A. The complainant's allegations (Case No. 1240)

A. The complainant's allegations (Case No. 1240)
  1. 320. In its communications dated 30 September and 25 October 1983 FENALTRASE alleged that the Union of the District Institute for the Protection of Children and Young Persons (SINTRAIDIPRON), which was established on 13 February 1983, had been denied legal personality in spite of a series of appeals. The complainant explained that the Institute is financed by government funds and international aid and that its Director had never agreed to the setting up of the union arguing that it would mean the end of the Institute, which is engaged in welfare work: caring for abandoned children and young persons. According to the complainant, political influence had been brought to bear and personal gifts made in order to prevent SINTRAIDIPRON acquiring legal personality.
  2. 321. The complainant also alleges that seven union leaders (Raúl Rivera Guzmán, Pastor López, Felipe Jiménez, Uriel Palomino, Lucila Garzón, Hugo Ortiz and Luis Ignacio Puentes) and eight founder members (Rosana Angel de Lara, Fernando Fierro, Ana Elvia Gómez, Marco Tulio Alarcón, Antonio Ricón, Alberto Rincón, Marta Arias and Carlos Campos) have been dismissed.
  3. 322. In a subsequent communication dated 22 March 1984, the complainant stated that no solution had yet been found to the situation complained of.
  4. 323. In view of the Government's statement in a communication dated 8 February 1984 that SINTRAIDIPRON had been granted legal personality by Resolution No. 00030 of the Ministry of Labour and Social Security on 5 January 1984, the Office sent the complainant a copy of the said resolution for comment. The complainant replied on 12 April 1984 that Resolution No. 00030 of 5 January 1984 had been challenged by one of the officials of the District Administration's legal department on 11 January 1984, and that the Ministry of Labour had not yet settled the matter. In the meantime, the union had been unable to operate and its leaders had not been reinstated.

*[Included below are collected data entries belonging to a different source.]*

(* ===== verification/AnchoredPatch.v ===== *)
(** * Hash-anchored patches, and what an accepted patch does *)

From stdpp Require Import gmap.
From S2P Require Import Prelude Str Sorting TraceIds.
From Stdlib Require Import Sorted.

#[local] Arguments s : simpl never.

(** ** Hash-anchored line patches

    [files/src/anchored.rs]: a file is read with an anchor per line, and edits
    name the lines they change by anchor.  The vector operations of the source
    panic out of range; here they return [None], so that the absence of panics
    is a theorem. *)

Definition ANCHOR_HASH_LEN : nat := 8.

Record AnchoredLine : Type := mkAnchoredLine { al_line_no : Z; al_hash : str; al_text : str }.
Definition anchor_text (line_no : Z) (hash : str) : str := show_uint line_no ++ s":" ++ hash.
Definition anchor (l : AnchoredLine) : str := anchor_text (al_line_no l) (al_hash l).

Inductive PatchOp : Type := Replace | Append | Prepend.
#[global] Instance patch_op_eq_dec : EqDecision PatchOp.
Proof. solve_decision. Defined.
Definition parse_op (x : str) : option PatchOp :=
  if x =s s"replace" then Some Replace
  else if x =s s"append" then Some Append
  else if x =s s"prepend" then Some Prepend
  else None.
Definition op_as_str (op : PatchOp) : str :=
  match op with Replace => s"replace" | Append => s"append" | Prepend => s"prepend" end.

Record PatchEdit : Type := mkPatchEdit {
  pe_op : PatchOp;
  pe_anchor_line : Z;
  pe_anchor_hash : str;
  pe_lines : list str;
}.
Record RawPatchEdit : Type := mkRawPatchEdit { raw_op : str; raw_anchor : str; raw_lines_of : list str }.
Record AnchorRemap : Type := mkAnchorRemap { stale_anchor : str; current_anchor : str }.
Record PatchOutcome : Type := mkPatchOutcome {
  po_new_text : str;
  po_new_base_sha256 : str;
  po_applied : Z;
}.
Record PatchLimits : Type := mkPatchLimits {
  max_edits : Z;
  max_patch_bytes : Z;
  max_result_bytes : Z;
}.

Inductive AnchoredPatchError : Type :=
| EmptyEdits
| AnchorInvalid (anchor : str)
| AnchorNotFound (anchor : str)
| BaseMismatch (expected actual : str)
| AnchorStale (anchor : str) (remaps : list AnchorRemap) (current_base : str)
| OverlappingEdits (line_no : Z)
| TooManyEdits (count limit : Z)
| PatchTooLarge (size limit : Z)
| ResultTooLarge (size limit : Z).

Definition CR : char := 13.
Definition LF : char := 10.

(** ** Vectors *)

Definition vec_insert {A} (i : nat) (x : A) (l : list A) : option (list A) :=
  if (i <=? length l)%nat then Some (take i l ++ x :: drop i l) else None.
(** [remove(i)], [l\[i\] = x] and [splice(i..=i, xs)]: the element replaced by
    none, one or several. *)
Definition vec_splice {A} (i : nat) (xs : list A) (l : list A) : option (list A) :=
  if (i <? length l)%nat then Some (take i l ++ xs ++ drop (S i) l) else None.
(** [for (offset, x) in xs.iter().enumerate() { l.insert(i + offset, x) }]. *)
Fixpoint vec_insert_all {A} (i : nat) (xs : list A) (l : list A) : option (list A) :=
  match xs with
  | [] => Some l
  | x :: xs => l ← vec_insert i x l; vec_insert_all (S i) xs l
  end.

Section patch.
Context `{Sha256}.

Definition line_hash (line_no : Z) (text : str) : str :=
  take ANCHOR_HASH_LEN (sha256_hex (show_uint line_no ++ s":" ++ text)).
Definition anchor_for (line_no : Z) (text : str) : str :=
  anchor_text line_no (line_hash line_no text).
Definition parse_anchor (x : str) : option (Z * str) :=
  '(line, hash) ← split_once 58 x;
  line_no ← parse_usize line;
  if (line_no =? 0)%Z || negb (str_len hash =? Z.of_nat ANCHOR_HASH_LEN)%Z then None
  else if negb (forallb is_ascii_hexdigit hash) then None
  else Some (line_no, to_ascii_lowercase hash).

Definition strip_cr (line : str) : str := default line (strip_suffix [CR] line).
Definition split_lines (text : str) : list str := map strip_cr (split_char LF text).
Definition base_sha256 (text : str) : str := sha256_hex text.

Definition annotate_line (index : nat) (text : str) : AnchoredLine :=
  let line_no := (Z.of_nat index + 1)%Z in mkAnchoredLine line_no (line_hash line_no text) text.
Definition annotate (text : str) : list AnchoredLine := imap annotate_line (split_lines text).
Definition read_window (text : str) (offset limit : nat) : str * list AnchoredLine :=
  let start := Nat.max offset 1 in
  (base_sha256 text, take limit (drop (start - 1) (annotate text))).

Definition parse_edit (item : RawPatchEdit) : result AnchoredPatchError PatchEdit :=
  op ← ok_or (parse_op (raw_op item)) (AnchorInvalid (raw_anchor item));
  '(line_no, hash) ← ok_or (parse_anchor (raw_anchor item)) (AnchorInvalid (raw_anchor item));
  Ok (mkPatchEdit op line_no hash (raw_lines_of item)).
Definition parse_edits (raw : list RawPatchEdit) : result AnchoredPatchError (list PatchEdit) :=
  match raw with [] => Err EmptyEdits | _ => traverse parse_edit raw end.

Definition z_sum (l : list Z) : Z := foldr Z.add 0%Z l.
Definition payload_bytes (edits : list PatchEdit) : Z :=
  z_sum (map (λ e, z_sum (map str_len (pe_lines e))) edits).
Definition check_patch_limits (edits : list PatchEdit) (limits : PatchLimits) :
    result AnchoredPatchError () :=
  let count := Z.of_nat (length edits) in
  if (max_edits limits <? count)%Z then Err (TooManyEdits count (max_edits limits))
  else if (max_patch_bytes limits <? payload_bytes edits)%Z
  then Err (PatchTooLarge (payload_bytes edits) (max_patch_bytes limits))
  else Ok ().

(** The check of one anchor: the lines that were replaced so far. *)
Definition check_anchor (actual_base : str) (by_line : gmap Z AnchoredLine) (replace_seen : gset Z)
    (edit : PatchEdit) : result AnchoredPatchError (gset Z) :=
  let name := anchor_text (pe_anchor_line edit) (pe_anchor_hash edit) in
  match by_line !! pe_anchor_line edit with
  | None => Err (AnchorNotFound name)
  | Some current =>
      if negb (al_hash current =s pe_anchor_hash edit)
      then Err (AnchorStale name [mkAnchorRemap name (anchor current)] actual_base)
      else if bool_decide (pe_op edit = Replace) then
        if bool_decide (pe_anchor_line edit ∈ replace_seen)
        then Err (OverlappingEdits (pe_anchor_line edit))
        else Ok ({[pe_anchor_line edit]} ∪ replace_seen)
      else Ok replace_seen
  end.

Definition op_order (op : PatchOp) : Z :=
  match op with Append => 0 | Replace => 1 | Prepend => 2 end.
Definition edit_key (e : PatchEdit) : Z * Z := (pe_anchor_line e, op_order (pe_op e)).
Definition key_cmp : Z * Z → Z * Z → comparison := lex (rev_cmp Z.compare) Z.compare.

Definition apply_edit (lines : list str) (edit : PatchEdit) : option (list str) :=
  let index := Z.to_nat (pe_anchor_line edit - 1) in
  match pe_op edit with
  | Replace => vec_splice index (pe_lines edit) lines
  | Append => vec_insert_all (index + 1) (pe_lines edit) lines
  | Prepend => vec_insert_all index (pe_lines edit) lines
  end.
Fixpoint apply_edits (lines : list str) (edits : list PatchEdit) : option (list str) :=
  match edits with
  | [] => Some lines
  | e :: edits => lines ← apply_edit lines e; apply_edits lines edits
  end.

Definition crlf_at (text : str) (index : nat) (c : char) : bool :=
  if (c =? LF)%Z then (0 <? index)%nat && bool_decide (text !! (index - 1)%nat = Some CR)
  else if (c =? CR)%Z then bool_decide (text !! (index + 1)%nat = Some LF)
  else true.
Definition uniform_crlf (text : str) : bool :=
  if negb (contains_char text CR) || negb (contains_char text LF) then false
  else forallb id (imap (crlf_at text) text).
Definition join_lines (base_text : str) (lines : list str) : str :=
  if uniform_crlf base_text then join [CR; LF] lines else join [LF] lines.

(** What is checked before a line changes: the digest of the file. *)
Definition check_patch (base_text : str) (expected_base : option str) (edits : list PatchEdit)
    (limits : PatchLimits) : result AnchoredPatchError () :=
  _ ← (match edits with [] => Err EmptyEdits | _ => Ok () end);
  _ ← check_patch_limits edits limits;
  let actual_base := base_sha256 base_text in
  _ ← (match expected_base with
       | Some expected =>
           if to_ascii_lowercase expected =s actual_base then Ok ()
           else Err (BaseMismatch expected actual_base)
       | None => Ok ()
       end);
  let by_line : gmap Z AnchoredLine :=
    list_to_map (map (λ l, (al_line_no l, l)) (annotate base_text)) in
  _ ← foldM (check_anchor actual_base by_line) ∅ edits;
  Ok ().

(** [apply_anchored_patch]; [None] is a panic. *)
Definition apply_anchored_patch (base_text : str) (expected_base : option str)
    (edits : list PatchEdit) (limits : PatchLimits) : option (result AnchoredPatchError PatchOutcome) :=
  match check_patch base_text expected_base edits limits with
  | Err e => Some (Err e)
  | Ok _ =>
      let lines := map al_text (annotate base_text) in
      let ordered := sort_by (λ l r, key_cmp (edit_key l) (edit_key r)) edits in
      lines ← apply_edits lines ordered;
      let new_text := join_lines base_text lines in
      Some (if (max_result_bytes limits <? str_len new_text)%Z
            then Err (ResultTooLarge (str_len new_text) (max_result_bytes limits))
            else Ok (mkPatchOutcome new_text (base_sha256 new_text) (Z.of_nat (length edits))))
  end.
End patch.

(** ** Hash-anchored patches: what an accepted patch does

    The edits are applied bottom-up in one sorted pass; the reference
    definition rewrites each line of the snapshot on its own. *)

(** ** The reference *)

(** The edits of one kind that name line [n]. *)
Definition edits_on (n : Z) (op : PatchOp) (edits : list PatchEdit) : list PatchEdit :=
  filter (λ e, pe_anchor_line e = n ∧ pe_op e = op) edits.
(** One line of the snapshot: later insertions at the same place come first. *)
Definition inserted (es : list PatchEdit) : list str := concat (reverse (map pe_lines es)).
Definition patched_line (edits : list PatchEdit) (n : Z) (text : str) : list str :=
  inserted (edits_on n Prepend edits)
  ++ match edits_on n Replace edits with e :: _ => pe_lines e | [] => [text] end
  ++ inserted (edits_on n Append edits).
Definition patched_lines (edits : list PatchEdit) (lines : list str) : list str :=
  concat (imap (λ i text, patched_line edits (Z.of_nat i + 1) text) lines).

Section spec.
Context `{Sha256}.

Record patch_accepted (base_text : str) (expected : option str) (edits : list PatchEdit)
    (limits : PatchLimits) : Prop := {
  pa_some : edits ≠ [];
  pa_count : (Z.of_nat (length edits) ≤ max_edits limits)%Z;
  pa_payload : (payload_bytes edits ≤ max_patch_bytes limits)%Z;
  pa_base : ∀ e, expected = Some e → to_ascii_lowercase e = sha256_hex base_text;
  pa_fresh : Forall (λ e, ∃ i text,
    pe_anchor_line e = (Z.of_nat i + 1)%Z ∧ split_lines base_text !! i = Some text ∧
    pe_anchor_hash e = line_hash (pe_anchor_line e) text) edits;
  pa_once : NoDup (map pe_anchor_line (filter (λ e, pe_op e = Replace) edits));
}.

(** ** Vectors *)

Lemma vec_insert_all_app {A} (xs L T : list A) :
  vec_insert_all (length L) xs (L ++ T) = Some (L ++ xs ++ T).
Proof.
  revert L. induction xs as [|x xs IH]; intros L; [done|]. cbn [vec_insert_all]. unfold vec_insert.
  destruct (Nat.leb_spec (length L) (length (L ++ T))) as [_|Hl]; [|rewrite length_app in Hl; lia].
  cbn [mbind option_bind]. rewrite take_app_length, drop_app_length.
  change (L ++ x :: T) with (L ++ [x] ++ T). rewrite app_assoc.
  replace (S (length L)) with (length (L ++ [x])) by (rewrite length_app; cbn; lia).
  rewrite IH. by rewrite <-!app_assoc.
Qed.
Lemma vec_splice_app {A} (xs : list A) L x T :
  vec_splice (length L) xs (L ++ x :: T) = Some (L ++ xs ++ T).
Proof.
  unfold vec_splice. destruct (Nat.ltb_spec (length L) (length (L ++ x :: T))) as [_|Hl];
    [|rewrite length_app in Hl; cbn in Hl; lia].
  rewrite take_app_length. change (x :: T) with ([x] ++ T). rewrite (app_assoc L [x] T).
  replace (S (length L)) with (length (L ++ [x])) by (rewrite length_app; cbn; lia).
  by rewrite drop_app_length.
Qed.

Lemma apply_edits_app l a b :
  apply_edits l (a ++ b) = apply_edits l a ≫= λ l, apply_edits l b.
Proof.
  revert l. induction a as [|e a IH]; intros l; [done|]. cbn. destruct (apply_edit l e); cbn; [apply IH|done].
Qed.

(** Edits that insert after [P]. *)
Lemma apply_inserts P T es :
  (∀ T e, e ∈ es → apply_edit (P ++ T) e = Some (P ++ pe_lines e ++ T)) →
  apply_edits (P ++ T) es = Some (P ++ inserted es ++ T).
Proof.
  revert T. unfold inserted. induction es as [|e es IH]; intros T Hes; [done|].
  cbn [apply_edits map]. rewrite Hes by by left. cbn [mbind option_bind].
  rewrite IH by (intros T' e' He'; apply Hes; by right).
  rewrite reverse_cons, concat_app. cbn [concat]. by rewrite app_nil_r, <-app_assoc.
Qed.

(** ** One line *)

#[local] Instance key_cmp_total : TotalCmp key_cmp.
Proof. unfold key_cmp. apply _. Qed.

Lemma edits_on_elem n op edits e : e ∈ edits_on n op edits → pe_anchor_line e = n ∧ pe_op e = op.
Proof. unfold edits_on. rewrite list_elem_of_filter. naive_solver. Qed.
Lemma edits_on_key n op edits :
  List.filter (has_key edit_key key_cmp (n, op_order op)) edits = edits_on n op edits.
Proof.
  unfold edits_on. induction edits as [|e edits IH]; [done|]. cbn [List.filter].
  rewrite filter_cons, IH.
  assert (Hk : has_key edit_key key_cmp (n, op_order op) e = true
    ↔ pe_anchor_line e = n ∧ pe_op e = op).
  { rewrite (has_key_eq edit_key key_cmp). unfold edit_key. rewrite pair_equal_spec.
    assert (op_order (pe_op e) = op_order op ↔ pe_op e = op) as ->; [|done].
    split; [|by intros ->]. by destruct (pe_op e), op. }
  destruct (has_key _ _ _ e), (decide _) as [Hd|Hd]; try done; naive_solver.
Qed.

B. Previous examination of Case No. 1248

B. Previous examination of Case No. 1248
  1. 324. When the Committee examined this case at its May-June 1984 meeting, it made the following recommendations with respect to the allegations that were still outstanding.
    • "The Committee requests the Government to specify the concrete reasons for the dismissal of 23 members and three leaders (president, secretary and treasurer) of the Customs' Revolving Fund Trade Union ...
    • The Committee requests the Government to reply to the allegations concerning the dismissal of the presidents of the Santander and La Guajira Branches of the National Social Security Fund Trade Union and the dismissal of Hernán Sánchez, Guillermo Osorio and Francisco Balbín Arango, respectively president, secretary and treasurer of the Union of Employees of Public Undertakings of Medellín."
  2. 325. The complainant had stated that the dismissal of members of) the Customs' Revolving Fund Trade Union had occurred as a result of denunciations made by the union concerning certain anomalies.
  3. 326. The complainant, referring to the dismissal of the three leaders of the Union of Employees of Public Undertakings of Medellín, had further stated that they had been arrested in 1981 at the request of the management during a discussion of the list of employee demands and were subsequently sentenced to 90 days' imprisonment. As a result, proceedings were initiated to lift the trade union protection which they enjoyed and, one year later, the court ruled against them and they were dismissed by the management.

C. The Government's reply

C. The Government's reply
  1. 327. With respect to Case No. 1240, the Government stated, in its communication dated 22 November 1983, that when it examines a request for recognition of legal personality the Ministry of Labour and Social Security considers only, the legal aspects of the constitution of the' trade union and its decision is completely unaffected by any kind of outside influence.
  2. 328. In its communication dated 21 December 1983, the Government added that SINTRAIDIPRON had initially been denied legal personality because certain provisions of its statutes were in flagrant violation of provisions relating to public law and order in the Substantive Labour Code. The Government also stated that, since the question whether district officials (which include the employees of the District Institute for the Protection of Children and Young Persons) come under the heading of "public employees" or "official workers" (categories whose juridical status differs as far as membership of trade unions and collective bargaining are concerned) was still subjudice, the Ministry could not rule on the legal personality of the trade union until the relevant judgment had been handed down by the Council of State.
  3. 329. In its communications of 8 February, 4 May and 27 June 1984, the Government states that, by virtue of Resolution No. 00030 of 5 January 1984 (a copy of which it attached), SINTRAIDIPRON's legal personality was recognised provided its statutes were brought into line with the legislation in force. However, continues the Government, an appeal has been lodged against the said resolution in accordance with the law and no decision has yet been reached on the matter, pending consultation of the Council of State which must rule whether employees of the District of Bogotá are public employees or official workers, thereby determining their legal status; the Ministry of Labour will then abide by this ruling.
  4. 330. With regard to the alleged dismissal of employees of the District Institute for the Protection of Children and Young Persons (IDIPRON), the Government states that the appointments of Felipe Jiménez, Uriel Palomino and Hugo Ortiz were revoked by the Mayor of Bogotá, by virtue of the power vested in him by the law to make and revoke appointments at his discretion.
  5. 331. The Government further states that, of the employees listed by the complainant as having allegedly been dismissed, Alberto Rincón has never been an official of the Institute, and Fernando Fierro and Marco Tulio Alarcón are neither founder members nor members of the trade union.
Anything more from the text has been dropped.